Definition drgn_type_from_dwarf_thunk_evaluate_fn (die : Dwarf_Die)
    (can_be_incomplete_array : bool) : M drgn_qualified_type :=
  do (qualified_type, _) <- rec die can_be_incomplete_array None;
  ret qualified_type.

(** Modelled from the spec: [drgn_lazy_type_evaluate] of [type.c] (4.5): a
    thunk is evaluated once and replaced by its result. *)
Definition drgn_lazy_type_evaluate (lazy_type : drgn_lazy_type)
  : M (drgn_lazy_type * drgn_qualified_type) :=
  match lazy_type with
  | lazy_evaluated qualified_type => ret (lazy_type, qualified_type)
  | lazy_thunk die can_be_incomplete_array =>
      do qualified_type <-
        drgn_type_from_dwarf_thunk_evaluate_fn die can_be_incomplete_array;
      ret (lazy_evaluated qualified_type, qualified_type)
  end.

Definition drgn_lazy_type_from_dwarf (parent_die : Dwarf_Die)
    (can_be_incomplete_array : bool) (tag_name : string)
  : res drgn_lazy_type :=
  match dwarf_attr_integrate parent_die DW_AT_type with
  | None => other_error (tag_name +:+ " is missing DW_AT_type")
  | Some attr =>
      match dwarf_formref_die img attr with
      | None => other_error (tag_name +:+ " has invalid DW_AT_type")
      | Some type_die => Ok (lazy_thunk type_die can_be_incomplete_array)
      end
  end.

Definition drgn_type_from_dwarf_child (parent_die : Dwarf_Die)
    (parent_lang : option drgn_language) (tag_name : string)
    (can_be_void can_be_incomplete_array : bool)
    (is_incomplete_array_ret : option bool)
  : M (drgn_qualified_type * option bool) :=
  match dwarf_attr_integrate parent_die DW_AT_type with
  | None =>
      if can_be_void then
        do parent_lang <-
          match parent_lang with
          | Some l => ret (Some l)
          | None => lift (drgn_language_from_die parent_die)
          end;
        ret ({| type := drgn_void_type parent_lang; qualifiers := 0 |},
             is_incomplete_array_ret)
      else lift (other_error (tag_name +:+ " is missing DW_AT_type"))
  | Some attr =>
      match dwarf_formref_die img attr with
      | None => lift (other_error (tag_name +:+ " has invalid DW_AT_type"))
      | Some type_die =>
          rec type_die can_be_incomplete_array is_incomplete_array_ret
      end
  end.
(** * docker-downlocal: a shallow embedding of [DockerImageManager]

    The script pulls a container image (optionally through a registry
    mirror), saves it as a tar file, wraps the tar in a zip, moves the zip
    to a staging directory and removes the local image.

    Modelling conventions.
    - A Python [str] is a [string]; a character is a code point below 256
      (Latin-1), so that [\w], [\s], [str.strip], [str.lower] and
      [str.isdigit] are the tables CPython uses on that range.
    - [self] is the record [manager]; every method is a computation in the
      monad [M], which threads [self] and the outside world and carries
      Python's exceptions.  State changes made before a [raise] persist.
    - The outside world is a record [world]: the regular files by path
      (a flat name space: directories, permissions and links are not
      modelled), the lines the operator will type, the clock, and an
      oracle that answers every external command from the history of
      commands run so far.
    - The names the script makes itself (the configuration file, the tar
      and the zip file) are the keys under which [files] holds them.  The
      staging path comes from the configuration and can spell any
      directory, the working directory included; [locate] of the world
      says under which key a path spelled through it is held.
    - The command line reaches [run] as what [argparse] makes of it.
    - [int] converts at most 4300 digits, the default of CPython 3.11.
    - [KeyboardInterrupt] arrives where the script waits: at a prompt or
      during an external command.
    - [print] calls are left out: they change no state. *)

From Stdlib Require Import Ascii String DecimalString DecimalNat ZArith.
From stdpp Require Import gmap strings list fin_maps.

Local Open Scope Z_scope.

(** ** Characters *)

Module Chr.

Definition code (c : ascii) : nat := nat_of_ascii c.

Definition between (lo hi : nat) (c : ascii) : bool :=
  Nat.leb lo (code c) && Nat.leb (code c) hi.

Definition dquote : ascii := ascii_of_nat 34.
Definition newline : ascii := ascii_of_nat 10.

Definition is_lower_az := between 97 122.
Definition is_upper_az := between 65 90.
Definition is_digit09 := between 48 57.

(** [\s] on [str], and the characters [str.strip()] removes:
    TAB LF VT FF CR, FS GS RS US, SPACE, NEL, NBSP. *)
Definition is_space (c : ascii) : bool :=
  between 9 13 c || between 28 32 c
  || Nat.eqb (code c) 133 || Nat.eqb (code c) 160.

(** [\w] on [str]: [_] and whatever [str.isalnum] accepts. *)
Definition is_word (c : ascii) : bool :=
  is_lower_az c || is_upper_az c || is_digit09 c || Nat.eqb (code c) 95
  || Nat.eqb (code c) 170 || between 178 179 c || Nat.eqb (code c) 181
  || between 185 186 c || between 188 190 c
  || between 192 214 c || between 216 246 c || between 248 255 c.

(** The superscript digits 2, 3 and 1: [str.isdigit] accepts them, [int]
    does not read them. *)
Definition is_superscript (c : ascii) : bool :=
  between 178 179 c || Nat.eqb (code c) 185.

(** [str.isdigit] per character: 0-9 and the superscripts. *)
Definition is_digit (c : ascii) : bool :=
  is_digit09 c || is_superscript c.

(** [str.lower] per character. *)
Definition lower (c : ascii) : ascii :=
  if is_upper_az c || between 192 214 c || between 216 222 c
  then ascii_of_nat (code c + 32) else c.

(** The complement of the class in [[^a-zA-Z0-9_./-]]. *)
Definition name_char (c : ascii) : bool :=
  is_lower_az c || is_upper_az c || is_digit09 c
  || Ascii.eqb c "_" || Ascii.eqb c "." || Ascii.eqb c "/"
  || Ascii.eqb c "-".

(** The class in [[:/]]. *)
Definition colon_or_slash (c : ascii) : bool :=
  Ascii.eqb c ":" || Ascii.eqb c "/".

End Chr.

(** ** Strings: the [str] methods and regular expressions the script uses *)

Module Str.

Fixpoint map (f : ascii -> ascii) (s : string) : string :=
  match s with
  | EmptyString => EmptyString
  | String c s' => String (f c) (map f s')
  end.

Fixpoint forallb (p : ascii -> bool) (s : string) : bool :=
  match s with
  | EmptyString => true
  | String c s' => p c && forallb p s'
  end.

(** [c in s] for a one-character [c]. *)
Fixpoint contains (c : ascii) (s : string) : bool :=
  match s with
  | EmptyString => false
  | String a s' => Ascii.eqb a c || contains c s'
  end.

Definition is_empty (s : string) : bool :=
  match s with EmptyString => true | _ => false end.

(** Truth value of a [str]. *)
Definition truthy (s : string) : bool := negb (is_empty s).

(** [s.split(c)]: never empty, one more piece than there are [c]. *)
Fixpoint split (c : ascii) (s : string) : list string :=
  match s with
  | EmptyString => [EmptyString]
  | String a s' =>
      if Ascii.eqb a c then EmptyString :: split c s'
      else match split c s' with
           | h :: t => String a h :: t
           | [] => [String a EmptyString]
           end
  end.

(** [s.split(c, 1)]: at most one cut, at the first [c]. *)
Fixpoint split1 (c : ascii) (s : string) : list string :=
  match s with
  | EmptyString => [EmptyString]
  | String a s' =>
      if Ascii.eqb a c then [EmptyString; s']
      else match split1 c s' with
           | h :: t => String a h :: t
           | [] => [String a EmptyString]
           end
  end.

Fixpoint lstrip (s : string) : string :=
  match s with
  | EmptyString => EmptyString
  | String c s' => if Chr.is_space c then lstrip s' else s
  end.

Fixpoint rstrip (s : string) : string :=
  match s with
  | EmptyString => EmptyString
  | String c s' =>
      let r := rstrip s' in
      if Chr.is_space c && is_empty r then EmptyString else String c r
  end.

(** [s.strip()] *)
Definition strip (s : string) : string := rstrip (lstrip s).

(** [s.lower()] *)
Definition lower (s : string) : string := map Chr.lower s.

(** [any(p(c) for c in s)] *)
Fixpoint existsb (p : ascii -> bool) (s : string) : bool :=
  match s with
  | EmptyString => false
  | String c s' => p c || existsb p s'
  end.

▸ **What this task involves**
Transcribe the entries exactly, and make each line match the original.

▸ **Output for this task**
Definition drgn_type_from_dwarf_thunk_evaluate_fn (die : Dwarf_Die)
    (can_be_incomplete_array : bool) : M drgn_qualified_type :=
  do (qualified_type, _) <- rec die can_be_incomplete_array None;
  ret qualified_type.

(** Modelled from the spec: [drgn_lazy_type_evaluate] of [type.c] (4.5): a
    thunk is evaluated once and replaced by its result. *)
Definition drgn_lazy_type_evaluate (lazy_type : drgn_lazy_type)
  : M (drgn_lazy_type * drgn_qualified_type) :=
  match lazy_type with
  | lazy_evaluated qualified_type => ret (lazy_type, qualified_type)
  | lazy_thunk die can_be_incomplete_array =>
      do qualified_type <-
        drgn_type_from_dwarf_thunk_evaluate_fn die can_be_incomplete_array;
      ret (lazy_evaluated qualified_type, qualified_type)
  end.

Definition drgn_lazy_type_from_dwarf (parent_die : Dwarf_Die)
    (can_be_incomplete_array : bool) (tag_name : string)
  : res drgn_lazy_type :=
  match dwarf_attr_integrate parent_die DW_AT_type with
  | None => other_error (tag_name +:+ " is missing DW_AT_type")
  | Some attr =>
      match dwarf_formref_die img attr with
      | None => other_error (tag_name +:+ " has invalid DW_AT_type")
      | Some type_die => Ok (lazy_thunk type_die can_be_incomplete_array)
      end
  end.

Definition drgn_type_from_dwarf_child (parent_die : Dwarf_Die)
    (parent_lang : option drgn_language) (tag_name : string)
    (can_be_void can_be_incomplete_array : bool)
    (is_incomplete_array_ret : option bool)
  : M (drgn_qualified_type * option bool) :=
  match dwarf_attr_integrate parent_die DW_AT_type with
  | None =>
      if can_be_void then
        do parent_lang <-
          match parent_lang with
          | Some l => ret (Some l)
          | None => lift (drgn_language_from_die parent_die)
          end;
        ret ({| type := drgn_void_type parent_lang; qualifiers := 0 |},
             is_incomplete_array_ret)
      else lift (other_error (tag_name +:+ " is missing DW_AT_type"))
  | Some attr =>
      match dwarf_formref_die img attr with
      | None => lift (other_error (tag_name +:+ " has invalid DW_AT_type"))
      | Some type_die =>
          rec type_die can_be_incomplete_array is_incomplete_array_ret
      end
  end.
(** * docker-downlocal: a shallow embedding of [DockerImageManager]

    The script pulls a container image (optionally through a registry
    mirror), saves it as a tar file, wraps the tar in a zip, moves the zip
    to a staging directory and removes the local image.

    Modelling conventions.
    - A Python [str] is a [string]; a character is a code point below 256
      (Latin-1), so that [\w], [\s], [str.strip], [str.lower] and
      [str.isdigit] are the tables CPython uses on that range.
    - [self] is the record [manager]; every method is a computation in the
      monad [M], which threads [self] and the outside world and carries
      Python's exceptions.  State changes made before a [raise] persist.
    - The outside world is a record [world]: the regular files by path
      (a flat name space: directories, permissions and links are not
      modelled), the lines the operator will type, the clock, and an
      oracle that answers every external command from the history of
      commands run so far.
    - The names the script makes itself (the configuration file, the tar
      and the zip file) are the keys under which [files] holds them.  The
      staging path comes from the configuration and can spell any
      directory, the working directory included; [locate] of the world
      says under which key a path spelled through it is held.
    - The command line reaches [run] as what [argparse] makes of it.
    - [int] converts at most 4300 digits, the default of CPython 3.11.
    - [KeyboardInterrupt] arrives where the script waits: at a prompt or
      during an external command.
    - [print] calls are left out: they change no state. *)

From Stdlib Require Import Ascii String DecimalString DecimalNat ZArith.
From stdpp Require Import gmap strings list fin_maps.

Local Open Scope Z_scope.

(** ** Characters *)

Module Chr.

Definition code (c : ascii) : nat := nat_of_ascii c.

Definition between (lo hi : nat) (c : ascii) : bool :=
  Nat.leb lo (code c) && Nat.leb (code c) hi.

Definition dquote : ascii := ascii_of_nat 34.
Definition newline : ascii := ascii_of_nat 10.

Definition is_lower_az := between 97 122.
Definition is_upper_az := between 65 90.
Definition is_digit09 := between 48 57.

(** [\s] on [str], and the characters [str.strip()] removes:
    TAB LF VT FF CR, FS GS RS US, SPACE, NEL, NBSP. *)
Definition is_space (c : ascii) : bool :=
  between 9 13 c || between 28 32 c
  || Nat.eqb (code c) 133 || Nat.eqb (code c) 160.

(** [\w] on [str]: [_] and whatever [str.isalnum] accepts. *)
Definition is_word (c : ascii) : bool :=
  is_lower_az c || is_upper_az c || is_digit09 c || Nat.eqb (code c) 95
  || Nat.eqb (code c) 170 || between 178 179 c || Nat.eqb (code c) 181
  || between 185 186 c || between 188 190 c
  || between 192 214 c || between 216 246 c || between 248 255 c.

(** The superscript digits 2, 3 and 1: [str.isdigit] accepts them, [int]
    does not read them. *)
Definition is_superscript (c : ascii) : bool :=
  between 178 179 c || Nat.eqb (code c) 185.

(** [str.isdigit] per character: 0-9 and the superscripts. *)
Definition is_digit (c : ascii) : bool :=
  is_digit09 c || is_superscript c.

(** [str.lower] per character. *)
Definition lower (c : ascii) : ascii :=
  if is_upper_az c || between 192 214 c || between 216 222 c
  then ascii_of_nat (code c + 32) else c.

(** The complement of the class in [[^a-zA-Z0-9_./-]]. *)
Definition name_char (c : ascii) : bool :=
  is_lower_az c || is_upper_az c || is_digit09 c
  || Ascii.eqb c "_" || Ascii.eqb c "." || Ascii.eqb c "/"
  || Ascii.eqb c "-".

(** The class in [[:/]]. *)
Definition colon_or_slash (c : ascii) : bool :=
  Ascii.eqb c ":" || Ascii.eqb c "/".

End Chr.

(** ** Strings: the [str] methods and regular expressions the script uses *)

Module Str.

Fixpoint map (f : ascii -> ascii) (s : string) : string :=
  match s with
  | EmptyString => EmptyString
  | String c s' => String (f c) (map f s')
  end.

Fixpoint forallb (p : ascii -> bool) (s : string) : bool :=
  match s with
  | EmptyString => true
  | String c s' => p c && forallb p s'
  end.

(** [c in s] for a one-character [c]. *)
Fixpoint contains (c : ascii) (s : string) : bool :=
  match s with
  | EmptyString => false
  | String a s' => Ascii.eqb a c || contains c s'
  end.

Definition is_empty (s : string) : bool :=
  match s with EmptyString => true | _ => false end.

(** Truth value of a [str]. *)
Definition truthy (s : string) : bool := negb (is_empty s).

(** [s.split(c)]: never empty, one more piece than there are [c]. *)
Fixpoint split (c : ascii) (s : string) : list string :=
  match s with
  | EmptyString => [EmptyString]
  | String a s' =>
      if Ascii.eqb a c then EmptyString :: split c s'
      else match split c s' with
           | h :: t => String a h :: t
           | [] => [String a EmptyString]
           end
  end.

(** [s.split(c, 1)]: at most one cut, at the first [c]. *)
Fixpoint split1 (c : ascii) (s : string) : list string :=
  match s with
  | EmptyString => [EmptyString]
  | String a s' =>
      if Ascii.eqb a c then [EmptyString; s']
      else match split1 c s' with
           | h :: t => String a h :: t
           | [] => [String a EmptyString]
           end
  end.

Fixpoint lstrip (s : string) : string :=
  match s with
  | EmptyString => EmptyString
  | String c s' => if Chr.is_space c then lstrip s' else s
  end.

Fixpoint rstrip (s : string) : string :=
  match s with
  | EmptyString => EmptyString
  | String c s' =>
      let r := rstrip s' in
      if Chr.is_space c && is_empty r then EmptyString else String c r
  end.

(** [s.strip()] *)
Definition strip (s : string) : string := rstrip (lstrip s).

(** [s.lower()] *)
Definition lower (s : string) : string := map Chr.lower s.

(** [any(p(c) for c in s)] *)
Fixpoint existsb (p : ascii -> bool) (s : string) : bool :=
  match s with
  | EmptyString => false
  | String c s' => p c || existsb p s'
  end.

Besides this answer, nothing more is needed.